III. Iconografía y mito de Guevara
Los textos que nos facilitaron introducir estas discusiones sobre la violencia y el imaginario popular inscritos en una cultura de la resistencia y la vida, fueron prolongados, siempre en la misma prensa, por artículos de mayor sordidez, más desinformados y todavía menor estatura. Uno de ellos acotaba: “El Che sigue viviendo, pero en las “T-Shirts”. Fue el héroe de la generación de la revuelta estudiantil, del pelo largo y de las drogas. Con bastante frecuencia, donde hay muchas efigies del Che, allí también se “quema monte”[51].

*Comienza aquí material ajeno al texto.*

(** [DownloadHandler], lines 250-263: the wait for [readimage] and the
    return to the transport. *)
Definition DownloadHandler_wait (contents : list byte) (m : Shared)
  : Outcome Z :=
  if data_read m || unrecoverable_error m then
    if unrecoverable_error m then Exits (-1) m
    else Returns (downloaded_of contents) m
  else Waits.

(** What [*pbuf] is worth once [readimage] has returned.  Line 280 stores
    in it the address of the storage of the local [data_buffer_copy]; the
    vector is destroyed when the function returns (line 289), so the
    engine is left with the address of released storage, and nothing says
    what a read through it finds. *)
Inductive Pointer : Type := Dangling.

(** What a call of [readimage] that takes a frame leaves: the local
    [data_buffer_copy] of lines 277-278, which lives as long as the call
    and no longer, and the two out-parameters as the engine finds them
    after the return. *)
Record Taken : Type := {
  data_buffer_copy : list byte;
  pbuf : Pointer;
  size : Z
}.

(** [readimage], lines 266-289: the value returned and, when a frame is
    taken, the copy made of it during the call with [*pbuf] and [*size].
    The bytes of the copy do not reach the engine: [*pbuf] dangles. *)
Definition readimage (m : Shared) : Outcome (Z * option Taken) :=
  if data_ready m || unrecoverable_error m then
    if unrecoverable_error m then Returns (-1, None) m
    else
      let data_buffer_copy := data_buffer m in
      let size := static_cast_int (Z.of_nat (List.length (data_buffer m))) in
      Returns (size, Some {| data_buffer_copy := data_buffer_copy;
                             pbuf := Dangling;
                             size := size |})
              (store_flags false true m)
  else Waits.

(** [endupdate], lines 300-315: the value returned; the signal on
    [cv_end] is part of [engine_end_step]. *)
Definition endupdate (status : RECOVERY_STATUS) : Z :=
  match status with
  | SUCCESS => EXIT_SUCCESS
  | _ => EXIT_FAILURE
  end.

(** ** One attempt of [swupdate_install] and its three threads *)

(** What the collaborators do in one attempt: the target handed to
    [install], the result of [swupdate_async_start], the contents
    [http_->download] passes to its callback, in order, and the status of
    the response it returns. *)
Record Attempt : Type := {
  attempt_target : Uptane.Target;
  start_rc : Z;
  chunks : list (list byte);
  http_status_code : Z
}.
(** X3: alignment to a reference by the translational aligner.  On every
    normal run the peak [(px, py, pz)] found by the single peak search gives
    the translation [(-px, -py, -pz)]: whole numbers, never halved or
    rounded whatever [intonly] says.  This is the shift applied to the
    moving image and the translation of the Transform attached under the 3D
    key for a volume, under the 2D key (with third component 0) for a
    plane. *)
Theorem translational_reference_shift img t cmp_name cmp_params (p : Dict Pix) r tr :
  run (TranslationalAligner_align (Some img) (Some t) cmp_name cmp_params) p = (Ok r, tr) ->
  exists bounds px py pz e,
    peak_searches tr = [(bounds, (px, py, pz))]
    /\ r = Some e
    /\ processors_applied tr = [math_translate_int (- px, - py, - pz)]
    /\ (get_zsize img <> 1 ->
        exists tf, transform_attr "xform.align3d" e = Some tf
                   /\ t_trans tf = (inject_Z (- px), inject_Z (- py), inject_Z (- pz)))
    /\ (get_zsize img = 1 -> get_ysize img <> 1 ->
        exists tf, transform_attr "xform.align2d" e = Some tf
                   /\ t_trans tf = (inject_Z (- px), inject_Z (- py), 0%Q)).
Proof.
  intros E. apply run_inv_eq in E as (s' & E & <-).
  apply TranslationalAligner_run in E as (m & cf & intonly & tf0 & _ & _ & Hrun).
  cbn zeta in Hrun. cbn [params trace] in Hrun.
  destruct Hrun as (Hpeaks & Hproc & _ & Hr).
  destruct (calc_max_location_wrap _ _ _ _) as [[px py] pz].
  cbn [translational_shift negated_peak to_int_vector] in Hproc, Hr.
  rewrite !float_to_int_inject_Z in Hproc, Hr.
  do 5 eexists. split; [exact Hpeaks|]. split; [exact Hr|]. split; [exact Hproc|].
  split.
  - intros Hz. destruct (Z.eqb_spec (get_zsize img) 1); [contradiction|]. cbn [negb].
    eexists. split; [apply transform_attr_store|]. reflexivity.
  - intros Hz Hy. destruct (Z.eqb_spec (get_zsize img) 1); [|contradiction]. cbn [negb].
    destruct (Z.eqb_spec (get_ysize img) 1); [contradiction|]. cbn [negb].
    eexists. split; [apply transform_attr_store|]. reflexivity.
Qed.

End TranslationalMore.

(** ** The translational aligner on further concrete images *)

(** A 16 x 16 image against an 8 x 8 reference. *)
Lemma translational_size_mismatch_witness :
  TranslationalAligner_align (B:=Toy.ties) (Some Toy.moving) (Some Cases.small) "dot" ∅
    Toy.start
  = (Throw (ImageDimensionException
              "Images must be the same size to perform translational alignment"), Toy.start)
  /\ exists t, Some Cases.small = Some t /\ dims Toy.moving <> dims t.
Proof.
  destruct (translational_size_mismatch (B:=Toy.ties) Toy.moving (Some Cases.small) "dot" ∅
              Toy.start) as [Hthrows Honly].
  assert (Hd : dims Toy.moving <> dims Cases.small) by (vm_compute; discriminate).
  split.
  - exact (Hthrows Cases.small eq_refl Hd).
  - exact (Honly _ _ (Hthrows Cases.small eq_refl Hd)).
Defined.
(* ===== verification/Prelude.v ===== *)
(** * A verification library for the SigNoz operator

    The operator mirrors Kubernetes custom resources (dashboards, rules, users,
    and seven other kinds) into a SigNoz server over its HTTP API.  This library
    models its Go code and proves what makes it correct.  Paths are relative to
    the repository.

    ** The program and its model

    A pass of the reconciler takes one custom resource, resolves the provider
    config it refers to, finds or reads what SigNoz holds of it through the
    adapter of its kind, and creates, updates, adopts or deletes there.  SigNoz
    has no idempotency keys, so the reconciler writes an annotation before each
    create and looks objects up by an identity taken from the desired state.

    A Go function that leaves the operator is a finite tree of calls ([prog] of
    Effects.v): it returns a result or makes one call and goes on with the answer.
    A pointer the code mutates is a value taken and returned.  [(T, error)] is
    [result], a nil-able pointer an option, [time.Duration] an integer of
    nanoseconds, a string a byte string.

    - internal/errors: Errors.v, the error chain, its predicates and the error
      that an HTTP answer becomes ([NewFromHTTPResponse]).
    - api/resources/v1alpha1/core.go, providerconfig_types.go: Core.v, the spec
      and status all kinds share and their accessors.
    - api/resources/v1alpha1/*_types.go, zz_generated.deepcopy.go,
      groupversion_info.go: GoTypes.v, what Go's types and values in memory are;
      ApiTypes.v, every struct of the package as data; DeepCopy.v, the statements
      of every generated DeepCopyInto; Scheme.v, the registration of the types.
    - internal/resources (reason.go, condition.go, reconciler.go): Conditions.v,
      the outcomes of a pass and the status conditions that report them.
    - internal/resources/object.go, adapter.go: Interfaces.v, the class
      [ResourceObject] a kind implements and the calls a pass makes.
    - internal/resources/reconcilers/common_reconciler.go: Reconciler.v, one
      definition per method, under its name.
    - internal/jsonbody: JsonBody.v, rendering, hashing, comparing JSON bodies.
    - internal/resources/objects: Objects.v, the ten kinds as instances of the
      text the generated files share ([object_of]).
    - internal/resources/adapters: Adapters.v, the HTTP programs behind Find,
      Create, Read, Update and Delete; HttpApi.v, the ten kinds with theirs, and
      what SigNoz's API promises of a kind's entries, the server a parameter.
    - internal/providerconfig: ProviderConfig.v, [Resolve] with its per-call cache
      of Secrets and ConfigMaps, the Ready condition, the pass of a config.
    - internal/controller/resources: Controllers.v, what each SetupWithManager
      registers (indexes, watches, handlers) and each [Reconcile].
    - internal/clients/signoz.go: Client.v, [Exchange] over [http.Client.Do].
    - cmd, internal/config, internal/instrumentation/logger.go: Cmd.v, flags and
      environment, the options made of them, the order of the start, and [main].
    - How these are put together: Operator.v, a pass with the resolution of its
      config, the client made of it and the adapter's program carried out down to
      the requests; Wire.v, the same against a server behind the network.

    Supporting files: GoStd.v, Json.v and Sha256.v compute what the code uses of
    Go's standard library (strings, strconv, encoding/json with its binary64
    numbers, crypto/sha256); SpecJson.v is encoding/json on a typed spec, from its
    type.  JsonText.v (the scanner), JsonParse.v (tokens and values), JsonString.v
    (literals) and JsonPrint.v (printed documents and their round trip) are the
    theory of JSON the theorems on bodies rest on.  Libraries.v and Kube.v hold
    the interfaces of third-party code.

    ** What the theorems show

    - The system (Protocol.v, ProtocolSafety.v, ProtocolProgress.v,
      ProtocolRecovery.v).  One object
      between an API server and SigNoz, with passes cut short at any call, writes
      that fail or take effect behind an error, users editing in between.  In
      every reachable state SigNoz holds at most one object of the identity, named
      by the status or announced by the stored annotation, held by the finalizer,
      and gone with the custom resource.  From every reachable state two passes
      in which nothing fails come to their end and bind the resource again, and
      one such deletion pass reclaims.  A kind takes part through the class
      [DesiredFromTemplate], which all ten implement ([object_of_desired] in
      ObjectsSpec.v).
    - The cache behind it (Stale.v, StaleSafety.v; HttpStale.v and
      HttpStaleRecovery.v over HTTP).  The same invariant where a pass begins from
      any version the informer cache may still show, even of an object that is
      gone: updates are refused unless they are of the stored version, merge
      patches never are.  Once the cache has caught up, recovery and reclaim are
      as before.
    - Many objects (Fleet.v, FleetSpec.v).  Custom resources of one kind, each of
      an identity of its own, with passes over them interleaved call by call: what
      a pass does is, for every other, what others in SigNoz may do anyway, so
      each of them lives in the system over HTTP as if it were alone.
    - The operator over HTTP (HttpApiSpec.v, HttpSystem.v, HttpSystemSpec.v;
      HttpServing.v, HttpRecovery.v).
      With the adapters' programs run exchange by exchange against any server
      that keeps the promises of HttpApi.v, every reachable state is one of the
      system above, so its invariant holds of the entries SigNoz lists.  Each of
      the ten lookups finds exactly the entries of the identity, also while
      others add, edit or remove entries between its pages, as long as these keep
      their places.  Against a
      server that also serves, recovery and reclaim hold over HTTP: each call
      of such a pass can be answered (ProtocolCalls.v has what the pass asks for),
      paged lookups included.
    - The operator down to requests (Operator.v, OperatorSpec.v, Wire.v,
      WireSpec.v; the theory of handlers is Interp.v).  In any environment every
      request is the one the resolved config of the object in hand makes, and
      every write on the wire is guarded; against a server behind a network that
      loses, cuts or garbles answers, the system is still that of Protocol.v.
    - One pass, any environment (ReconcilerSafety.v, ReconcilerOutcome.v).  The
      guards of create, update, delete and of the release of the finalizer, at
      every call of every run; the verdict, requeue and status write a pass ends
      with; what a suspended or steady pass leaves alone.
    - Bodies and kinds (JsonBodySpec.v, ObjectsSpec.v).  Comparison up to zero
      defaults, the fields it reports, the payload of an update, that an update
      settles the drift it was sent for.
    - Hashes and typed specs (HashSpec.v, SpecJsonSpec.v).  The hash of a body is
      the hash of its value: order, spacing and spelling do not show.  A typed
      spec goes on the wire as exactly its set fields, and every field of every
      spec type is compared.
    - Types (DeepCopySpec.v, SchemeSpec.v).  A deep copy of any of the 203 types
      shares no memory with its original; the scheme knows the 24 objects.
    - Lookups and transport (AdaptersSpec.v).  Both lookups return exactly the
      matches of the whole list; each call is one exchange; a status becomes its
      verdict.
    - Provider configs (ProviderConfigSpec.v).  The cached resolver against direct
      reads of a snapshot, what it reads and how often, the truth of Ready.
    - Watches (ControllersSpec.v).  An event requeues exactly the resources whose
      next resolution reads the changed object.
    - Client (ClientSpec.v) and command (CmdSpec.v).  One request at most, with
      the credential; what of a response counts; the merge of flags and
      environment; a start that stops at its first failure (reading the
      cluster's config among them), and the exit code;
      a manager that starts only whole and as it was asked to.

    Theorems with hypotheses are applied at concrete runs in the files named
    *Witness.v, over the small kind of Fixture.v and the instances that evaluate.

    ** Bounds

    Trees are finite, so every modelled pass ends once its calls are answered, and
    scanning JSON is structural recursion.  The one loop of the source without a
    bound of its own is [findByPage]: [find_pages] takes fuel, and
    [findByPage_exact] proves that length / 100 + 2 pages are enough for a list
    of that length (100 is [findPageLimit]).  In HttpSystem.v and Wire.v a lookup
    may take any number of pages; in Operator.v a run whose fuel is used up ends.

    ** Interfaces to code outside the repository

    [Gjson], [GoCmp] (Libraries.v), [ApiMachinery], [SemanticEqual] (Kube.v),
    [NetURL], [X509] (ProviderConfig.v), [Pflag], [BoundVariables], [Viper]
    (Cmd.v), [ExternalTypes] (ApiTypes.v), [ExternalJSON] (SpecJson.v),
    [RuntimeScheme] (Scheme.v), [SigNozServer] (HttpApi.v, with [SigNozServerLaws],
    [SigNozServes] and [SigNozServerFrame]), [NetServer] (Wire.v):
    classes of the functions the source calls; the laws a theorem needs are
    classes of their own with the documented behaviour, and each has an instance
    that evaluates.
    The laws of [Gjson] are about text in UTF-8 whose objects
    repeat no key and whose escapes of surrogates come in pairs ([documented]).

    ** Assumptions of the system

    Passes of one object run one at a time, as the work queue guarantees, and from
    what is stored.  In Stale.v they need not, but there nobody else deletes or
    renames in SigNoz ([outsiders_and_lag_lose_an_object]), a new object has no id on record, no two attempts carry
    the same second, and a cache never goes back behind the version an earlier
    pass began from.  A lookup in SigNoz sees every object created before it; over
    pages it may miss one that a removal by others moves to a page already read
    ([removal_hides_an_entry] in LibraryWitness.v), so the system over HTTP
    excludes these.  Nobody else gives an object of SigNoz this identity; one
    renamed away counts as gone until an update renames it back.  Without that the guarantee of
    docs/idempotency.md does not follow from the code: an empty lookup creates at
    once, with no grace period ([empty_lookup_creates_at_once]).  A create that
    fails with an error not worth retrying created nothing.  Users do not touch
    the status, the operator's annotation or finalizer, nor change the identity.
    A merge patch changes only the annotations it is of, except that one which
    removes the last annotation of the copy it is computed from removes all of the
    stored object's ([last_attempt_removed_wipes] in ProtocolWitness.v).
    In Fleet.v no entry is of two identities, an update changes names only to the
    one it sends, and between the pages of a lookup others keep the entries of
    every member in their places; more passes may run at once than the one worker
    a kind has.
    In Wire.v every config an object may refer to leads to the same SigNoz.
    Recovery over HTTP also assumes a server that is up and takes the bodies of
    the desired state, and that the recorded entry was not renamed away.

    ** Not modelled

    Log lines; the registration calls of controller-runtime, which only fail when
    the manager is misused; the version set at link time; test doubles;
    manifests, documents and the end to end tests.  Of encoding/json, the fields a
    spec type does not have: embedded ones and omitzero.

    ** Next

    A fleet whose passes begin from a cache, and one of several kinds at once. *)

From Stdlib Require Export ZArith Lia.
From stdpp Require Export base tactics option list gmap strings pretty.

(** Machine integers and durations are [Z]; strings are byte strings. *)

(** ** Fallible results: Go's [(T, error)] return pair *)

Inductive result (A E : Type) : Type :=
  | Ok (a : A)
  | Err (e : E).
Arguments Ok {A E} a.
Arguments Err {A E} e.

Declare Scope go_scope.
Delimit Scope go_scope with go.

(** [let? x := r in k] is [x, err := r; if err != nil { return err }; k]. *)
Notation "'let?' x ':=' r 'in' k" :=
  (match r with Ok x => k | Err e => Err e end)
  (at level 10, x pattern, r at level 100, k at level 200) : go_scope.
Open Scope go_scope.

Definition is_ok {A E} (r : result A E) : bool :=
  match r with Ok _ => true | Err _ => false end.

#[export] Instance result_eq_dec {A E} `{EqDecision A} `{EqDecision E} :
  EqDecision (result A E).
Proof. solve_decision. Defined.

Lemma is_ok_true {A E} (r : result A E) : is_ok r = true <-> exists a, r = Ok a.
Proof. destruct r; naive_solver. Qed.

(** ** Tactics of the development *)

(** Case on whatever the goal is blocked on, innermost first. *)
Ltac case_goal :=
  match goal with
  | |- context [match ?x with _ => _ end] =>
      lazymatch x with
      | context [match _ with _ => _ end] => fail
      | _ => let E := fresh "E" in destruct x eqn:E
      end
  end.

(** Same, in the hypothesis [H]. *)
Ltac case_in H :=
  match type of H with
  | context [match ?x with _ => _ end] =>
      lazymatch x with
      | context [match _ with _ => _ end] => fail
      | _ => let E := fresh "E" in destruct x eqn:E
      end
  end.

(** Boolean reflection: turn boolean tests into propositions. *)
Ltac breflect :=
  repeat match goal with
  | H : bool_decide _ = true |- _ => apply bool_decide_eq_true in H
  | H : bool_decide _ = false |- _ => apply bool_decide_eq_false in H
  | H : negb _ = true |- _ => apply negb_true_iff in H
  | H : negb _ = false |- _ => apply negb_false_iff in H
  | H : andb _ _ = true |- _ => apply andb_true_iff in H as [? ?]
  | H : orb _ _ = false |- _ => apply orb_false_iff in H as [? ?]
  end.

Create HintDb operator discriminated.

(** ** Lists *)

Lemma filter_nil_iff {A} (P : A -> Prop) `{!forall x, Decision (P x)} (l : list A) :
  filter P l = [] <-> forall x, x ∈ l -> ~ P x.
Proof.
  split.
  - intros Hnil x Hx Px.
    assert (x ∈ filter P l) as Hin by (apply list_elem_of_filter; auto).
    rewrite Hnil in Hin. by apply elem_of_nil in Hin.
  - intros Hno. destruct (filter P l) as [|x k] eqn:E; [done|].
    assert (x ∈ filter P l) as [Px Hx]%list_elem_of_filter by (rewrite E; set_solver).
    by destruct (Hno x Hx).
Qed.

Lemma Forall2_iff_l {A B} (P Q : A -> B -> Prop) l k :
  Forall (fun x => forall y, P x y <-> Q x y) l -> Forall2 P l k <-> Forall2 Q l k.
Proof.
  intros Hl. revert k. induction Hl as [|x l Hx _ IH]; intros [|y k];
    rewrite ?Forall2_nil, ?Forall2_cons, ?Forall2_nil_cons, ?Forall2_cons_nil, ?Hx, ?IH; try done; split; inversion 1.
Qed.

El escribidor está obviamente disgustado con lo que Newsweek calificó como una Che-manía frenética para la que confluían la proximidad de los 30 años de su asesinato y el encuentro y desentierro de sus restos[52]. En su resentimiento, el escribidor, que no puede ignorar que Guevara es noticia y comentario y evocación generalizados, procede a descalificar su rememoración asociándolo con grupos impugnables. Conmemoran a Guevara, por ejemplo, los drogadictos. El escribidor redacta: “El Che y todos los de su calaña...”. El desprecio no se reduce a Guevara, sino a quienquiera participe en su recuerdo. El escribidor no entiende por qué se evoca a un fracasado: “El Che no fue un revolucionario exitoso. No liberó nada. En el caso de Cuba, la fama que ganó, la ganó a la sombra de Fidel”. Y con mayor transparencia rencorosa: “El Che fue un fracasado. El hecho de convertirse en un héroe de T-hirt (sic), no lo redime”.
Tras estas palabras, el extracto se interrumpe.